We regretted having negotiated—a rookie mistake—and vowed there’d be no more dessert. EVER. We were removing dessert altogether! I exasperatedly shouted my line about them being annoying and it being 10 p.m. and now both kids were weeping and still nobody was going to bed. Whatever the original intention of this evening—a pleasant, children-pleasing, tantrum-free family movie night—it was not happening.
There was no compliance, and no gratitude, just a mess of tears and sad, tired bodies on the ground. But also, later—while drinking red wine while laying horizontally on the couch—I thought about how there’s a reason there’s not a single article about children needing to validate their parents’ feelings, because it’s not a thing. Their “validation” is their sheer existence, their hugs, their being unexpectedly curious and sweet, their saying they love you when you’re struggling to keep your shit together, them suddenly complying after an entire morning of not, them saying please when you didn’t ask, them being surprisingly pleasant in the company of others, them getting dressed on their own for the first time. It’s not and will never be them thanking you, verbally, for the Indian food and movie that you thought would entertain them when you were very tired on Friday night. And that is ok.
Recommendations:
Asian Grocery (delivery!): Last week I tried out Say Weee! which has a broad selection of Asian (and Hispanic) groceries by delivery. I loaded up on dried shrimp and gochugaru (korean red pepper flakes), soup dumplings, frozen ramen, and sweet rice flour. I highly recommend this yuzu sparkling juice because yuzu is a superior citrus.
Cookbooks: Speaking of Korean food, my MIL sent me Eric Kim’s new cookbook Korean American: Food That Tastes Like Home. I’ve always been intimidated to try and recreate the foods I grew up eating, but he makes making kimchi, and inventing your own takes on stews and Korean classics enticing and approachable. I’ve also been cooking a lot from Heidi Swanson’s Super Natural Simple, a gorgeous veggie / seasonal forward book.
Home goods: Slope Home is a beautiful and well-curated small shop on 5th Avenue in Park Slope. I got a mug from Denmark-based ceramicist Julie Damhus and I love it.
Perfect solo lunch: The bento boxes at Acre in Greenpoint. I’m partial to the salmon, but you can’t go wrong.
Some stuff that’s going in the kids’ Easter baskets: These bunny socks, bunny Legos, toothbrushes (I’m a fun mom!), flair tip pens. Can I wean my children off candy?
Circus afternoon: Catch one of the monthly performances of Muse Production’s ABCircque and Play, half performance and half playtime. Terrifying aerials + a ball pit for your kids. Very Bushwick vibes (low key, facial hair, run-down warehouse, etc). Get a delicious beer at Evil Twin Brewing afterwards.

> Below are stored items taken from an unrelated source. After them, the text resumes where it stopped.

(* ===== verification/PollBase.v ===== *)
(** * The poll backend under the map of descriptors and the event base

    It keeps the promise of a backend to the map, and its dispatch the promise of a
    backend to the event base; what each descriptor waits for follows the map. *)
From S2P Require Import Prelude Timeval MinHeap EventDefs EventApi EventLoop EventInv EventQueue.
From S2P Require Import EventOps EventAdd EventBase EventTimers EventRun EvmapDefs Evmap Backend Weakrand PollDefs Poll.

Section laws.
Context {PM : PollMem} {PML : PollMemLaws} {K B2 : Type} {SYS : PollSys K} {SO : Sigop B2} {MA : MapAlloc}.

Lemma known_fd_ok fd s : poll_inv s →
  poll_inv (known_fd fd s) ∧ is_Some (fdinfo (known_fd fd s) !! fd) ∧ ∀ x, waits (known_fd fd s) x = waits s x.
Proof.
  intros H. unfold known_fd. destruct (fdinfo s !! fd) as [n|] eqn:E; [by rewrite E|]. cbn [fdinfo].
  split; [|split; [by rewrite lookup_insert_eq|]].
  - destruct H as [H1 H2 H3 H4 H5 H6]. split; cbn [pop fdinfo]; try done.
    + intros i pfd Hi Hp. destruct (H4 i pfd Hi Hp) as [Hf He]. split; [|done]. rewrite lookup_insert_ne; [done|].
      intros ->. congruence.
    + intros x k. destruct (decide (x = fd)) as [->|Hne]; [rewrite lookup_insert_eq; intros [= <-]; split; lia|].
      rewrite lookup_insert_ne by done. apply H5.
  - intros x. unfold waits. cbn [fdinfo pop]. destruct (decide (x = fd)) as [->|Hne]; [by rewrite lookup_insert_eq, E|].
    by rewrite lookup_insert_ne by done.
Qed.

(** What the operations do to the conditions the descriptors wait for. *)
Lemma pollops_add (b : poll_base K) fd old ev u :
  poll_inv (store b) → has ev EV_SIGNAL = false →
  ∃ b' r, op_add b fd old ev u = Some (b', tt, r) ∧ poll_inv (store b') ∧
    ((r = -1 ∧ ∀ x, waits (store b') x = waits (store b) x) ∨
     (r = 0 ∧ ∀ x, waits (store b') x =
        if decide (x = fd) then Z.lor (waits (store b) fd) (poll_mask ev) else waits (store b) x)).
Proof.
  intros H Hs. destruct (known_fd_ok fd _ H) as (Hk & Hi & Hw). cbn [op_add pollops].
  destruct (poll_add_ok (known_fd fd (store b)) fd ev Hk Hi Hs) as (s' & r & E & Hinv & _ & Hr).
  rewrite E. cbn [mbind option_bind]. exists (set_store s' b), r. split; [done|]. split; [done|]. cbn [set_store store].
  destruct Hr as [[-> ->]|[-> Hr]]; [left|right]; (split; [done|]); [done|]. intros x. by rewrite Hr, !Hw.
Qed.
Lemma pollops_del (b : poll_base K) fd old ev u :
  poll_inv (store b) → has ev EV_SIGNAL = false →
  ∃ b' r, op_del b fd old ev u = Some (b', tt, r) ∧ poll_inv (store b') ∧
    (r = 0 ∨ r = -1 ∧ waits (store b) fd = 0) ∧
    ∀ x, waits (store b') x =
      if decide (x = fd) then Z.land (waits (store b) fd) (Z.lnot (poll_mask ev)) else waits (store b) x.
Proof.
  intros H Hs. destruct (known_fd_ok fd _ H) as (Hk & Hi & Hw). cbn [op_del pollops].
  destruct (poll_del_ok (known_fd fd (store b)) fd ev Hk Hi Hs) as (s' & r & E & Hinv & _ & Hr & Hr').
  rewrite E. cbn [mbind option_bind]. exists (set_store s' b), r. split; [done|]. split; [done|]. cbn [set_store store].
  rewrite Hw in Hr. split; [done|]. intros x. by rewrite Hr', !Hw.
Qed.

#[export] Instance poll_laws : EventopLaws (poll_base K) unit.
Proof.
  refine {| op_inv (b : poll_base K) _ := poll_inv (store b) |}.
  - done.
  - intros b fds fd old ev H _ Hs _. destruct (pollops_add b fd old ev (fds fd) H Hs) as (b' & r & E & H' & _).
    by exists b', tt, r.
  - intros b fds fd old ev H _ Hs _. destruct (pollops_del b fd old ev (fds fd) H Hs) as (b' & r & E & H' & _).
    by exists b', tt, r.
Defined.

(** ** The map *)

Abbreviation map := (event_map (poll_base K) unit B2).
Implicit Types (m : map) (mask : evid → Z).

(** Every descriptor waits for what its events want. *)
Definition poll_sync m mask : Prop := ∀ fd, 0 <= fd →
  waits (store (evsel m)) fd = poll_mask (wanted mask (events_of m fd)).

Lemma poll_mask_et x ev : poll_mask (Z.lor (Z.land x EV_ET) ev) = poll_mask ev.
Proof.
  unfold poll_mask. assert (H : ∀ k, Z.land EV_ET k = 0 → has (Z.lor (Z.land x EV_ET) ev) k = has ev k).
  { intros k Hk. rewrite has_lor. unfold has at 1. by rewrite <- Z.land_assoc, Hk, Z.land_0_r. }
  by rewrite !H.
Qed.

Lemma poll_mask_lor a b : poll_mask (Z.lor a b) = Z.lor (poll_mask a) (poll_mask b).
Proof.
  unfold poll_mask. rewrite !has_lor. destruct (has a EV_WRITE), (has b EV_WRITE), (has a EV_READ), (has b EV_READ),
    (has a EV_CLOSED), (has b EV_CLOSED); done.
Qed.
Lemma poll_mask_told mask l1 l2 : one_more l1 l2 →
  Z.lor (poll_mask (wanted mask l1)) (poll_mask (told mask l1 l2)) = poll_mask (wanted mask l2) ∧
  Z.land (poll_mask (wanted mask l2)) (Z.lnot (poll_mask (told mask l1 l2))) = poll_mask (wanted mask l1).
Proof.
  intros He. destruct (told_difference mask l1 l2 He) as [H1 H2]. split; [by rewrite <- poll_mask_lor, H1|].
  rewrite <- H2. unfold told. rewrite !wanted_three, !three_ldiff.
  destruct (watched mask EV_READ l1), (watched mask EV_WRITE l1), (watched mask EV_CLOSED l1),
    (watched mask EV_READ l2), (watched mask EV_WRITE l2), (watched mask EV_CLOSED l2); done.
Qed.

Lemma poll_sync_elsewhere m m' mask fd :
  io_frame m m' fd → poll_sync m mask →
  (∀ x, waits (store (evsel m')) x = if decide (x = fd) then poll_mask (wanted mask (events_of m' fd)) else waits (store (evsel m)) x) →
  poll_sync m' mask.
Proof.
  intros Hf Hs Hw i Hi. rewrite Hw. destruct (decide (i = fd)) as [->|Hne]; [done|].
  destruct (if_io _ _ _ Hf i Hne) as [-> _]. by apply Hs.
Qed.
Lemma poll_sync_same m m' mask fd :
  0 <= fd → io_frame m m' fd → poll_sync m mask → (∀ x, waits (store (evsel m')) x = waits (store (evsel m)) x) →
  wanted mask (events_of m' fd) = wanted mask (events_of m fd) → poll_sync m' mask.
Proof.
  intros Hfd Hf Hs Hw He. apply (poll_sync_elsewhere m m' mask fd); [done..|]. intros x. rewrite Hw, He.
  destruct (decide (x = fd)) as [->|]; [by apply Hs|done].
Qed.

Lemma poll_add_sync m mask fd e m' r :
  0 <= fd → evmap_inv m mask → poll_sync m mask → io_frame m m' fd → io_added mask m fd e m' r → poll_sync m' mask.
Proof.
  intros Hfd [Hm Hi] Hs Hf Ha. unfold io_added in Ha. cbv zeta in Ha.
  assert (Hmore : one_more (events_of m fd) (e :: events_of m fd)) by (exists e; by left).
  destruct (pollops_add (evsel m) fd (wanted mask (events_of m fd))
    (Z.lor (Z.land (mask e) EV_ET) (told mask (events_of m fd) (e :: events_of m fd))) (fdinfo_of m fd) Hi (told_no_signal _ _ _ _))
    as (b' & r' & E & _ & Hr).
  rewrite poll_mask_et, (Hs fd Hfd), (proj1 (poll_mask_told mask _ _ Hmore)) in Hr.
  destruct Ha as [(-> & Hl & [[H1 H2]|H1])|[(-> & Hl & H0 & H1 & H2)|(-> & Hl & _ & ret & Hret & H1)]].
  - apply (poll_sync_same m m' mask fd); [done..|by rewrite H1|by rewrite Hl].
  - rewrite H1 in E. simplify_eq. destruct Hr as [[_ Hr]|[Hr _]]; [|done].
    apply (poll_sync_same m m' mask fd); [done..|by rewrite Hl].
  - apply (poll_sync_same m m' mask fd); [done..|by rewrite H1|]. rewrite Hl. by apply told_0.
  - rewrite H1 in E. simplify_eq. destruct Hr as [[-> _]|[-> Hr]]; [done|].
    apply (poll_sync_elsewhere m m' mask fd); [done..|]. by rewrite Hl.
Qed.
(** Unlike adding, deleting cannot fail. *)
Lemma poll_del_sync m mask fd e m' r :
  0 <= fd → evmap_inv m mask → poll_sync m mask → io_frame m m' fd → io_deleted mask m fd e m' r →
  poll_sync m' mask ∧ r ≠ -1.
Proof.
  intros Hfd [Hm Hi] Hs Hf (l' & Hr & Hl & Ha). cbv zeta in Ha.
  assert (Hmore : one_more l' (events_of m fd)) by (exists e; by right).
  destruct (pollops_del (evsel m) fd (wanted mask (events_of m fd))
    (Z.lor (Z.land (mask e) EV_ET) (told mask l' (events_of m fd))) (fdinfo_of m fd) Hi (told_no_signal _ _ _ _))
    as (b' & r' & E & _ & Hret & Hw).
  rewrite poll_mask_et, (Hs fd Hfd), (proj2 (poll_mask_told mask _ _ Hmore)) in Hw.
  destruct Ha as [(-> & H0 & H1 & H2)|(Hg & ret & -> & H1)].
  - split; [|done]. apply (poll_sync_same m m' mask fd); [done..|by rewrite H1|]. rewrite Hl. symmetry. by apply told_0.
  - rewrite H1 in E. injection E as <- _ <-. split; [apply (poll_sync_elsewhere m m' mask fd); [done|done|by rewrite Hl]|].
    destruct Hret as [->|[-> Hz]]; [done|]. clear Hw Hl H1. exfalso. apply Hg. apply told_0; [done|].
    rewrite (Hs fd Hfd) in Hz. destruct (poll_mask_told mask _ _ Hmore) as [H2 _]. rewrite Hz in H2.
    apply Z.lor_eq_0_iff in H2 as [H2 _]. revert Hz H2. rewrite !wanted_three.
    destruct (watched mask EV_READ l'), (watched mask EV_WRITE l'), (watched mask EV_CLOSED l'); try done;
    destruct (watched mask EV_READ (events_of m fd)), (watched mask EV_WRITE (events_of m fd)), (watched mask EV_CLOSED (events_of m fd)); done.
Qed.
End laws.

(** * Dispatching *)

Section dispatch.
Context {PM : PollMem} {PML : PollMemLaws} {K B2 : Type} {SYS : PollSys K} {PL : PollLaws} {SO : Sigop B2} {MA : MapAlloc}.
Context {CK : Clock} {CL : ClockLaws} {RA : Realloc}.
Abbreviation map := (event_map (poll_base K) unit B2).
Abbreviation base := (event_base map).
Context (U : list evid) (U_nodup : NoDup U) (U_small : zlen U < 2 ^ 31).
Abbreviation good := (base_inv U).

Lemma wp_report_all l : ∀ (b : base) (Q : unit → base → Prop),
  good b → (∀ b', good b' → loop_frame b b' → Q tt b') → wp (report_all l) Q b.
Proof.
  induction l as [|[fd res] l IH]; intros b Q Hb HQ; cbn [report_all]; [wp_step; apply HQ; [done|apply lf_refl]|].
  wp_step. apply (wp_report U U_nodup U_small); [done|]. intros b1 Hb1 H1. apply IH; [done|].
  intros b2 Hb2 H2. apply HQ; [done|by eapply lf_trans].
Qed.

(** The backend's dispatch never fails and respects the invariant of the base. *)
Lemma poll_dispatch_ok threads tv (b : base) :
  good b → wp (poll_dispatch threads tv) (λ _ b', good b' ∧ loop_frame b b') b.
Proof.
  intros Hb. unfold poll_dispatch. wp_step. wp_step. pose proof (mo_inv _ _ (ci_map (bv_core Hb))) as [_ Hi].
  destruct (poll_collect_ok threads (store (evsel (evmap b))) (weakrand_seed (evsel (evmap b))) (kernel (evsel (evmap b))) tv Hi)
    as (k' & p & seed' & reports & r & E & Hp & _).
  wp_step. eapply wp_deref; [exact E|]. cbv beta iota. wp_step. wp_step.
  destruct (good_set_sel U b (PollBase (PollState p (fdinfo (store (evsel (evmap b))))) seed' k')) as [Hb1 Hf1]; [done|exact Hp|].
  wp_step. apply wp_report_all; [done|]. intros b2 Hb2 Hf2. wp_step. split; [done|by eapply lf_trans].
Qed.

(** The environment of a base with this backend. *)
Definition poll_env (threads : bool) (user : nat → evid → Z → prog base unit) : Env map :=
  {| user_callback := user; dispatch := poll_dispatch threads |}.
Lemma poll_env_laws threads user :
  (∀ f e res (b : base), good b → wp (user f e res) (λ _ b', good b' ∧ loop_frame b b') b) →
  EnvLaws map U (EN := poll_env threads user).
Proof. intros Hu. split; [exact Hu|exact (poll_dispatch_ok threads)]. Qed.
End dispatch.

To read: “The Millenial Aesthetic Comes For Your Vacuum Cleaner” (New Yorker) b/c who doesn’t love a take on the millenial aesthetic.
Would love recommendations on other non-candy things to put in Easter baskets/to use for an egg hunt. See you next week!
There are so many fun things to add. I love adding books, bandaids, chalk, sunglasses or other fun accessories, cute erasers, crayons or any crafty type things.
I gave in to candy because my kid LOVES jellybeans and it's the only Easter candy I can stomach. But I also bought him a Megaconstrux Pokemon set (pokeballs = Easter eggs??) and a Minecraft x TreasureX set. I've been dutifully blowing out and eating scrambled eggs all week, in prepping for pysanky (Ukrainian Easter eggs) making this week, something we started last year but seems all the more meaningful this time.
Say Wee is amazing btw. It saved my butt last year. And if they ever start carrying Liziqi products again, don't miss her chili oil noodles!
This describes our evening routines on more than one occasion...and we only have one kid!